*Brief*
Identify and copy all lines of the material where the string "unfold" is found.

*Records provided*
━━━━━━━━━━━━━━━━━━━━

(** One insertion more than the arena has entries evicts the first key and
    no other. *)
Lemma overflow_evicts_first nb m k0 rest :
  (∀ key, (hash_min key < nb)%nat) → (0 < n)%nat →
  length (k0 :: rest) = S n → NoDup (identity <$> k0 :: rest) →
  ∃ t, map_all (create_inode_tracer nb n m) (k0 :: rest) = Some t ∧
       cache_wf t ∧
       snd (_lookup hash_min t k0) = None ∧
       ∀ k, k ∈ rest → is_Some (snd (_lookup hash_min t k)).
Proof.
  intros Hrange Hn Hlen Hnd.
  destruct (last (k0 :: rest)) as [kl|] eqn:Hlast; [|by apply last_None in Hlast].
  apply last_Some in Hlast as [ks' Eks].
  assert (length ks' = n) as Hlen'.
  { rewrite Eks, length_app in Hlen. simpl in Hlen. lia. }
  destruct (fresh_inserts nb m ks' Hrange ltac:(lia))
    as (t & Hm & Hwf & El & Ee & Hh).
  rewrite Hlen', Nat.sub_diag in El, Ee. simpl in El, Ee.
  rewrite app_nil_r in El, Ee.
  assert (lru_list t = reverse (seq 1 (n - 1)) ++ [0%nat]) as E.
  { rewrite El. replace n with (S (n - 1)) at 1 by lia. simpl.
    by rewrite reverse_cons. }
  assert (0%nat ∉ reverse (seq 1 (n - 1))) as Hv.
  { rewrite elem_of_reverse, elem_of_seq. lia. }
  set (t' := {| hash_table := hash_add hash_min (hash_del 0 (hash_table t)) 0 (i_ino kl);
                lru_list := 0%nat :: reverse (seq 1 (n - 1));
                entries := <[0%nat := entry_of kl]> (entries t);
                fsm := fsm t |}).
  assert (cache_wf t') as Hwf' by by apply wf_map_victim.
  assert (∀ x, hashed t' x ↔ (x < n)%nat) as Hh'.
  { intros x. unfold hashed at 1, live_mappings; simpl.
    rewrite (map_victim_hashed _ _ _ _ _ Hwf E), Hh, Hlen'.
    destruct (decide (x = 0%nat)); subst; intuition lia. }
  (* the key each entry holds, as an index into the keys inserted *)
  assert (∀ x, (x < n)%nat →
               ∃ j k, (j ≠ 0)%nat ∧ (j = n ↔ x = 0%nat) ∧ (x ≠ 0%nat → j = x) ∧
                      (k0 :: rest) !! j = Some k ∧
                      entries t' !!! x = entry_of k) as Hslot.
  { intros x Hx. destruct (decide (x = 0%nat)) as [->|Hx0].
    - exists n, kl. split_and!; [lia|done|done| |].
      + rewrite Eks, lookup_app_r by lia. by rewrite Hlen', Nat.sub_diag.
      + simpl. rewrite list_lookup_total_insert_eq; [done|].
        rewrite (wf_entries _ Hwf). lia.
    - destruct (lookup_lt_is_Some_2 ks' x ltac:(lia)) as [k Hk].
      exists x, k. split_and!; [done|lia|done| |].
      + rewrite Eks. by apply lookup_app_l_Some.
      + simpl. rewrite list_lookup_total_insert_ne by done.
        apply list_lookup_total_correct. by rewrite Ee, list_lookup_fmap, Hk. }
  exists t'. split_and!.
  - rewrite Eks, map_all_snoc, Hm. simpl. by apply _map_victim.
  - done.
  - apply lookup_None_iff; [done|]. intros (x & Hx%Hh' & Ex).
    destruct (Hslot x Hx) as (j & k & Hj & _ & _ & Hk & Ek).
    rewrite Ek in Ex. apply entry_of_identity in Ex.
    apply Hj. eapply (NoDup_lookup _ j 0%nat (identity k0) Hnd).
    + rewrite list_lookup_fmap, Hk. simpl. by rewrite Ex.
    + done.
  - intros k [j' Hj']%list_elem_of_lookup_1. apply lookup_hit_iff; [done|].
    assert (S j' < S n)%nat as Hjn.
    { apply lookup_lt_Some in Hj'. simpl in Hlen. lia. }
    set (x := if decide (S j' = n) then 0%nat else S j').
    assert (x < n)%nat as Hx by (unfold x; case_decide; lia).
    exists x. split; [by apply Hh'|].
    destruct (Hslot x Hx) as (j & k' & Hj & Hjx & Hjx' & Hk & Ek).
    rewrite Ek. f_equal.
    assert (j = S j') as ->.
    { unfold x in *. case_decide as Hd.
      - rewrite Hd. by apply Hjx.
      - by apply Hjx'. }
    simpl in Hk. congruence.
Qed.

(** Entry [x] is chained and stores inode [j]. *)
Definition holds (t : iotrace_inode_tracer) (x : nat) (j : inode) : Prop :=
  hashed t x ∧ entries t !!! x = entry_of j.

(** C3. In a cache with one entry per identity, a lookup that finds the
    identity with another ctime is a miss; it takes the stale entry [e] off
    its chain and puts it last on the LRU list, so the insertion that follows
    takes [e] as its victim: every other entry stays chained and keeps what
    it stores. *)
Theorem stale_entry_is_reused t i e :
  cache_wf t → cache_uniq t → hashed t e →
  same_identity i (entries t !!! e) = true →
  same_ctime i (entries t !!! e) = false →
  ∃ t1 t2,
    _lookup hash_min t i = (t1, None) ∧
    hash_table t1 = hash_del e (hash_table t) ∧
    ¬ hashed t1 e ∧
    lru_list t1 = list_del e (lru_list t) ++ [e] ∧
    _map hash_min t1 i = Some t2 ∧
    lru_list t2 = e :: list_del e (lru_list t) ∧
    entries t2 = <[e := entry_of i]> (entries t) ∧
    holds t2 e i ∧
    (∀ x, x ≠ e → (hashed t2 x ↔ hashed t x)).
Proof.
  intros Hwf Hu He Hid Hct.
  assert (e < n)%nat as Hen by by apply (wf_hash_bound _ Hwf).
  assert (∀ x, hashed t x → same_identity i (entries t !!! x) = true → x = e)
    as Hone.
  { intros x Hx Hidx. apply Hu; [done..| |].
    - apply same_identity_hash in Hid, Hidx. congruence.
    - unfold same_identity in Hid, Hidx.
      apply andb_true_iff in Hid as [_ Hid%Z.eqb_eq].
      apply andb_true_iff in Hidx as [_ Hidx%Z.eqb_eq]. congruence. }
  pose proof (wf_remove_entry _ _ Hwf Hen) as Hwf1.
  assert (e ∉ list_del e (lru_list t)) as Hnot.
  { rewrite elem_of_list_del. tauto. }
  assert (∀ x, hashed (_remove_entry t e) x ↔ hashed t x ∧ x ≠ e) as Hh1.
  { intros x. unfold hashed, live_mappings; simpl.
    by rewrite concat_hash_del, elem_of_list_del. }
  exists (_remove_entry t e). eexists. split_and!.
  - by apply lookup_stale.
  - done.
  - rewrite Hh1. tauto.
  - done.
  - by apply (_map_victim _ _ (list_del e (lru_list t)) e).
  - done.
  - done.
  - split; simpl.
    + unfold hashed, live_mappings; simpl.
      apply (map_victim_hashed _ i (list_del e (lru_list t)) e e Hwf1 eq_refl).
      by left.
    + rewrite list_lookup_total_insert_eq; [done|].
      by rewrite (wf_entries _ Hwf).
  - intros x Hx. unfold hashed at 1, live_mappings; simpl.
    rewrite (map_victim_hashed _ i (list_del e (lru_list t)) e x Hwf1 eq_refl).
    rewrite Hh1. tauto.
Qed.

(** The states of the cache: the new one, and what insertions and lookups
    make of it. *)
Inductive cache_reachable (nb : nat) (m : option fs_monitor)
  : iotrace_inode_tracer → Prop :=
  | reach_create : cache_reachable nb m (create_inode_tracer nb n m)
  | reach_map t i t' :
      cache_reachable nb m t → _map hash_min t i = Some t' →
      cache_reachable nb m t'
  | reach_lookup t i :
      cache_reachable nb m t →
      cache_reachable nb m (fst (_lookup hash_min t i)).

Lemma reachable_wf nb m t :
  (∀ key, (hash_min key < nb)%nat) → cache_reachable nb m t → cache_wf t.
Proof.
  intros Hrange. induction 1 as [|t i t' _ IH Hm|t i _ IH].
  - by apply wf_create.
  - by eapply wf_map.
  - by apply lookup_wf.
Qed.

Lemma wf_live_bound t : cache_wf t → (length (live_mappings t) ≤ n)%nat.
Proof.
  intros Hwf. apply NoDup_bounded_length.
  - apply (wf_hash_nodup _ Hwf).
  - apply (wf_hash_bound _ Hwf).
Qed.

(** ** What lookups and insertions keep *)

Lemma lookup_chain_Some_head t i c t' e :
  _lookup_chain t i c = (t', Some e) → head (lru_list t') = Some e.
Proof.
  revert t. induction c as [|x c IH]; intros t; simpl; [done|].
  destruct (same_identity i (entries t !!! x)); [|apply IH].
  destruct (same_ctime i (entries t !!! x)); [|apply IH].
  by intros [= <- <-].
Qed.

━━━━━━━━━━━━━━━━━━━━

*Completed task*
  { intros x. unfold hashed at 1, live_mappings; simpl.
    assert (x < n)%nat as Hx by (unfold x; case_decide; lia).
    { unfold x in *. case_decide as Hd.
    - unfold same_identity in Hid, Hidx.
  { intros x. unfold hashed, live_mappings; simpl.
    + unfold hashed, live_mappings; simpl.
  - intros x Hx. unfold hashed at 1, live_mappings; simpl.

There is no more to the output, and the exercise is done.